RFR: 8356968: JFR: Compilation event should be enabled for all compilations by default
Aleksey Shipilev
shade at openjdk.org
Mon May 19 08:07:54 UTC 2025
On Thu, 15 May 2025 09:22:05 GMT, Erik Gahlin <egahlin at openjdk.org> wrote:
>> In the field, we are using -XX:+PrintCompilation to track compiler performance. Alternatively, -Xlog:jit* prints the same. JFR has a the related jdk.Compilation event that gives us even richer diagnostics. Yet, that event is set at a very high threshold (1000ms), which skips almost all compilations! This threshold is set to such a high value from the beginning.
>>
>> It is fairly normal to have lots of compilations in 100+ ms range individually, and their sum impact is what we are after. Also, the compilations are normally quite rare, and there are a couple of thousands of compiles in most workloads, and they only happen sporadically. This means, the event count without any threshold is not high.
>>
>> Therefore, it would be convenient to make sure that basic Compilation event is enabled unconditionally, e.g. by dropping the default threshold to 0.
>>
>> See more logs in the bug itself.
>>
>> Additional testing:
>> - [x] Ad-hoc tests with printing compilation events
>> - [x] Linux x86_64 server fastdebug, `jdk_jfr`
>
> The overhead of the event is low, I believe, but I think the concern was that too many events were generated with little value to the end user. The buffers will be filled, and other, more important events will be pushed out.

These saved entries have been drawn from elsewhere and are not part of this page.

(* ===== verification/TextWitness.v ===== *)
(** * comm, uniq and join: concrete runs, and where they depart from their documents *)

From Stdlib Require Import ZArith Lia String.
From stdpp Require Import base tactics gmultiset list numbers strings sorting.
From S2P Require Import Prelude SortOrder SortKey SortCompare SortFast SortMain SortCorrect SortCommand SortWitness Comm CommCorrect Uniq UniqCorrect Pipes Join JoinCorrect JoinTotal.

Open Scope Z_scope.
Open Scope go_scope.

Module TextWitness.
Import SortMain.SortMain SortCorrect.SortCorrect SortCommand.SortCommand SortWitness.SortWitness CommCorrect.CommCorrect Pipes.Pipes.

Definition lines_of (l : list (list Z)) : list Z := written false l.

Definition comm_flags (check : bool) : Comm.Comm.flags := Comm.Comm.Flags check false None false false.
Definition all_columns : Comm.Comm.columns := Comm.Comm.Columns false false false.
Definition comm_text (check : bool) (a b : list Z) : outcome Comm.Comm.result :=
  Comm.Comm.compare_files (fun a b => inr (Compare a b)) true all_columns (comm_flags check) (str! "x") (str! "y")
    (Comm.Comm.Reader a None) (Comm.Comm.Reader b None).

(** "a", "b", "b" and "b", "c". *)
Definition file1 : list Z := lines_of [str! "a"; str! "b"; str! "b"].
Definition file2 : list Z := lines_of [str! "b"; str! "c"].

Lemma comm_partitions_witness :
  exists ev, comm_text false file1 file2 = Ret (Comm.Comm.Result 0 (output all_columns (comm_flags false) ev) []) /\
    in_order Compare (snd <$> ev) /\
    forall x, True ->
      ties Compare x (in_column 1 ev) = drop (length (ties Compare x [str! "b"; str! "c"])) (ties Compare x [str! "a"; str! "b"; str! "b"]) /\
      ties Compare x (in_column 2 ev) = drop (length (ties Compare x [str! "a"; str! "b"; str! "b"])) (ties Compare x [str! "b"; str! "c"]) /\
      ties Compare x (in_column 3 ev) = take (length (ties Compare x [str! "b"; str! "c"])) (ties Compare x [str! "a"; str! "b"; str! "b"]).
Proof.
  refine (comm_partitions (fun _ => True) Compare true all_columns (comm_flags false) (str! "x") (str! "y") file1 file2 _ _ _ _).
  - repeat constructor.
  - repeat constructor.
  - apply in_order_by_test. vm_compute. reflexivity.
  - apply in_order_by_test. vm_compute. reflexivity.
Defined.

(** sort without options. *)
Definition plain_sorter : sorter := Sorter [] (-1) false false false false false false false None None 0 0.
Definition unsorted1 : list Z := lines_of [str! "b"; str! "a"; str! "b"].
Definition unsorted2 : list Z := lines_of [str! "c"; str! "b"].

Lemma sort_comm_witness :
  exists out1 out2 ev,
    sort_inputs (fun x => x) 4 rev_sort plain_sorter (world_of unsorted1) stdin_only [] = Ret (Result 0 out1 [] None) /\
    sort_inputs (fun x => x) 4 rev_sort plain_sorter (world_of unsorted2) stdin_only [] = Ret (Result 0 out2 [] None) /\
    comm_text false out1 out2 = Ret (Comm.Comm.Result 0 (output all_columns (comm_flags false) ev) []) /\
    in_order Compare (snd <$> ev) /\
    bag (in_column 1 ev) = bag [str! "b"; str! "a"; str! "b"] ∖ bag [str! "c"; str! "b"] /\
    bag (in_column 2 ev) = bag [str! "c"; str! "b"] ∖ bag [str! "b"; str! "a"; str! "b"] /\
    bag (in_column 3 ev) = bag [str! "b"; str! "a"; str! "b"] ∩ bag [str! "c"; str! "b"].
Proof.
  refine (sort_comm (fun x => x) 4 rev_sort (SortFunc0 := rev_sort_law) plain_sorter (world_of unsorted1) (world_of unsorted2)
    stdin_only stdin_only [unsorted1] [unsorted2] true all_columns (comm_flags false) (str! "x") (str! "y") _ eq_refl eq_refl eq_refl _ eq_refl _).
  - repeat split.
  - apply short_by_test. vm_compute. reflexivity.
  - apply short_by_test. vm_compute. reflexivity.
Defined.

Lemma sort_uniq_witness :
  exists out distinct,
    sort_inputs (fun x => x) 4 rev_sort plain_sorter (world_of unsorted1) stdin_only [] = Ret (Result 0 out [] None) /\
    sort_inputs (fun x => x) 4 rev_sort (with_unique true plain_sorter) (world_of unsorted1) stdin_only [] =
      Ret (Result 0 (written false distinct) [] None) /\
    Uniq.Uniq.run (fun x => x) (fun x => x) (fun _ => inl []) [] (Uniq.Uniq.World (inr out) (fun _ => inl []) (fun _ => None)) (uniq_flags true false) [] =
      Uniq.Uniq.Result 0
        (mjoin ((fun x => Uniq.Uniq.pad7 (Z.of_nat (multiplicity x (bag [str! "b"; str! "a"; str! "b"]))) ++ str! " " ++ x ++ [10]) <$> distinct)) [] None /\
    StronglySorted (fun a b => Compare a b < 0) distinct /\ (forall x, x ∈ distinct <-> x ∈ [str! "b"; str! "a"; str! "b"]).
Proof.
  refine (sort_uniq (fun x => x) 4 rev_sort (SortFunc0 := rev_sort_law) plain_sorter (world_of unsorted1) stdin_only [unsorted1] true
    (fun x => x) (fun x => x) (fun _ => inl []) [] (fun _ => inl []) (fun _ => None) _ eq_refl eq_refl _ eq_refl).
  - repeat split.
  - apply short_by_test. vm_compute. reflexivity.
Defined.

(** join -a 1 -2 2 of "1 a", "2 b", "2 c" and "x 2", "y 2", "z 3". *)
Definition join_options : Join.Join.options := Join.Join.Options 0 1 Join.Join.tabDefault true false false false false false [] [].
Definition join_flags (hdr check : bool) : Join.Join.flags := Join.Join.Flags false check false hdr false.
Definition table1 : list (list Z) := [str! "1 a"; str! "2 b"; str! "2 c"].
Definition table2 : list (list Z) := [str! "x 2"; str! "y 2"; str! "z 3"].

Lemma join_relational_witness :
  exists ev out,
    Join.Join.join_files Join.Join.ByBytes (join_flags false false) join_options [] None (str! "A") (str! "B") table1 table2 =
      Ret (Join.Join.Result 0 out []) /\
    JoinCorrect.JoinCorrect.pairs_of ev =
      [(str! "2 b", str! "x 2"); (str! "2 b", str! "y 2"); (str! "2 c", str! "x 2"); (str! "2 c", str! "y 2")] /\
    JoinCorrect.JoinCorrect.only_of 1 ev = [str! "1 a"] /\ JoinCorrect.JoinCorrect.only_of 2 ev = [str! "z 3"].
Proof.
  destruct (JoinCorrect.JoinCorrect.join_relational Join.Join.ByBytes Compare (join_flags false false) join_options [] (str! "A") (str! "B") table1 table2)
    as (h & ev & out & E & Hh & _ & _ & P & O1 & O2).
  - reflexivity.
  - split; split; vm_compute; congruence.
  - apply in_order_by_test. vm_compute. reflexivity.
  - apply in_order_by_test. vm_compute. reflexivity.
  - exists ev, out. rewrite (Hh eq_refl) in E. split; [exact E|]. rewrite P, O1, O2. split; [|split]; vm_compute; reflexivity.
Defined.

(** Lines out of order, a collation that fails. *)
Lemma join_returns_witness :
  exists r, Join.Join.join_files (Join.Join.ByCollator (fun _ _ => inl (str! "no locale"))) (join_flags true true) join_options
    [Join.Join.Spec 2 7] None (str! "A") (str! "B") table2 table1 = Ret r.
Proof. apply JoinTotal.JoinTotal.join_returns. split; split; vm_compute; congruence. Defined.

(** ** Runs *)

Example join_runs :
  Join.Join.join_files Join.Join.ByBytes (join_flags false false) join_options [] None (str! "A") (str! "B") table1 table2 =
  Ret (Join.Join.Result 0 (lines_of [str! "1 a"; str! "2 b x"; str! "2 b y"; str! "2 c x"; str! "2 c y"]) []).
Proof. vm_compute. reflexivity. Qed.


Example comm_columns :
  let f := Comm.Comm.Flags false false None true false in
  Comm.Comm.compare_files (fun a b => inr (Compare a b)) true (Comm.Comm.Columns false false false) f [] []
    (Comm.Comm.Reader (str! "a" ++ [10] ++ str! "b" ++ [10]) None) (Comm.Comm.Reader (str! "b" ++ [10] ++ str! "c") None) =
  Ret (Comm.Comm.Result 0 (str! "a" ++ [10; 9; 9] ++ str! "b" ++ [10; 9] ++ str! "c" ++ [10] ++
                 str! "1" ++ [9] ++ str! "1" ++ [9] ++ str! "1" ++ [9] ++ str! "3 total" ++ [10]) []).
Proof. vm_compute. reflexivity. Qed.

Example comm_clusters :
  Comm.Comm.take_columns (Comm.Comm.Columns false false false) false [str! "-13z"; str! "--out"; str! "-2"; str! "-2"; str! "f"; str! "-3"] =
  (Comm.Comm.Columns true true true, [str! "-z"; str! "--out"; str! "-2"; str! "f"; str! "-3"]).
Proof. vm_compute. reflexivity. Qed.

Lemma uniq_writes_witness :
  let f := Uniq.Uniq.Flags true true false true None None false (Some 1) None (Some 4) in
  let input := lines_of [str! "1 abc"; str! "2 ABCd"; str! "3 x"; str! "4 x"; str! "5 y"] in
  let w := Uniq.Uniq.World (inl []) (fun _ => inr input) (fun _ => None) in
  let operands := [str! "in"; str! "out"] in
  let runs := [[str! "1 abc"; str! "2 ABCd"]; [str! "3 x"; str! "4 x"]; [str! "5 y"]] in
  Uniq.Uniq.run (fun s => s) (fun s => s) (fun _ => inl []) [] w f operands =
    Uniq.Uniq.Result 0 [] [] (Some (str! "out", lines_of [str! "      2 1 abc"; str! "      2 3 x"])) /\
  map (UniqCorrect.UniqCorrect.selected f) runs = [true; true; false] /\
  exists gs, UniqCorrect.UniqCorrect.runs_of (UniqCorrect.UniqCorrect.compared f Uniq.Uniq.cKeyModel) gs (mjoin runs) /\
    Uniq.Uniq.run (fun s => s) (fun s => s) (fun _ => inl []) [] w f operands =
    UniqCorrect.UniqCorrect.delivered operands
      (UniqCorrect.UniqCorrect.framed f
        (UniqCorrect.UniqCorrect.run_text f <$> List.filter (UniqCorrect.UniqCorrect.selected f) gs)).
Proof.
  intros f input w operands runs. split; [vm_compute; reflexivity|]. split; [vm_compute; reflexivity|].
  apply (UniqCorrect.UniqCorrect.uniq_writes (fun s => s) (fun s => s) (fun _ => inl []) [] w f operands Uniq.Uniq.cKeyModel
    (Uniq.Uniq.Settings true true false false Uniq.Uniq.delimNone 10)); vm_compute; reflexivity.
Defined.

Example uniq_counts :
  Uniq.Uniq.run (fun s => s) (fun s => s) (fun _ => inl []) [] (Uniq.Uniq.World (inr (str! "a" ++ [10] ++ str! "a" ++ [10] ++ str! "b" ++ [10])) (fun _ => inl []) (fun _ => None))
    (Uniq.Uniq.Flags true false false false None None false None None None) [] =
  Uniq.Uniq.Result 0 (str! "      2 a" ++ [10] ++ str! "      1 b" ++ [10]) [] None.
Proof. vm_compute. reflexivity. Qed.

Example uniq_legacy :
  Uniq.Uniq.normalizeArgs false false false [str! "-1"; str! "+2"; str! "-D"; str! "none"; str! "-Dprepend"; str! "-f"; str! "-3"; str! "--"; str! "-4"] =
  [str! "-f"; str! "1"; str! "-s"; str! "2"; str! "-D=none"; str! "-D=prepend"; str! "-f"; str! "-3"; str! "--"; str! "-4"].
Proof. vm_compute. reflexivity. Qed.

(** ** Departures *)

(** With --check-order the command returns at the disorder without flushing
    its output, so the lines it has emitted before are lost; without the
    option the same lines are written. *)
Theorem check_order_loses_output :
  let a := lines_of [str! "a"; str! "c"; str! "b"] in
  comm_text true a [] = Ret (Comm.Comm.Result 1 [] (Comm.Comm.not_sorted 1)) /\
  comm_text false a [] = Ret (Comm.Comm.Result 1 a (Comm.Comm.not_sorted 1 ++ str! "comm: input is not in sorted order" ++ [10])).
Proof. vm_compute. done. Qed.

(** In a UTF-8 locale -s counts characters and -w counts bytes, so -w 1
    compares half of a character and drops a line that differs in it. *)
Theorem check_chars_counts_bytes :
  let env := [str! "POSIXLY_CORRECT=1"; str! "LC_ALL=C.UTF-8"] in
  let uniq w s := Uniq.Uniq.run (map upper) (fun x => x) (fun _ => inl []) env
    (Uniq.Uniq.World (inr (lines_of [[195; 169]; [195; 168]])) (fun _ => inl []) (fun _ => None))
    (Uniq.Uniq.Flags false false false false None None false None s w) [] in
  uniq (Some 1) None = Uniq.Uniq.Result 0 (lines_of [[195; 169]]) [] None /\
  uniq (Some 2) None = Uniq.Uniq.Result 0 (lines_of [[195; 169]; [195; 168]]) [] None /\
  uniq None (Some 1) = Uniq.Uniq.Result 0 (lines_of [[195; 169]]) [] None.
Proof. vm_compute. done. Qed.

(** Under --header a first line of blanks has no fields and is taken for a
    missing line, so that no header is written at all. *)
Theorem blank_header_dropped :
  let o := Join.Join.no_options in
  Join.Join.join_files Join.Join.ByBytes (join_flags true false) o [] None (str! "A") (str! "B") [str! " "; str! "1 a"] [str! "id n"; str! "1 b"] =
    Ret (Join.Join.Result 0 (lines_of [str! "1 a b"]) []) /\
  Join.Join.join_files Join.Join.ByBytes (join_flags true false) o [] None (str! "A") (str! "B") [str! "id"; str! "1 a"] [str! "id n"; str! "1 b"] =
    Ret (Join.Join.Result 0 (lines_of [str! "id n"; str! "1 a b"]) []).
Proof. vm_compute. done. Qed.

(** Under --header the lines are counted from the line after the header, so a
    disorder in the third line is reported as one in the second. *)
Theorem header_line_numbers :
  Join.Join.join_files Join.Join.ByBytes (join_flags true true) Join.Join.no_options [] None (str! "A") (str! "B")
    [str! "id"; str! "2 b"; str! "1 a"] [str! "id"] =
  Ret (Join.Join.Result 1 [] (str! "join: A:2: is not sorted: 1 a" ++ [10])).
Proof. vm_compute. reflexivity. Qed.
End TextWitness.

That said, there are probably other JVM events, i.e., low-level GC or runtime events, that are on by default, which may be less interesting than the compilation event.
>
> `jfr summary` lists the number of events and how much space they take up.
>
> Maybe we should reprioritize them?
@egahlin -- does summary analysis alleviate your concern about event overheads?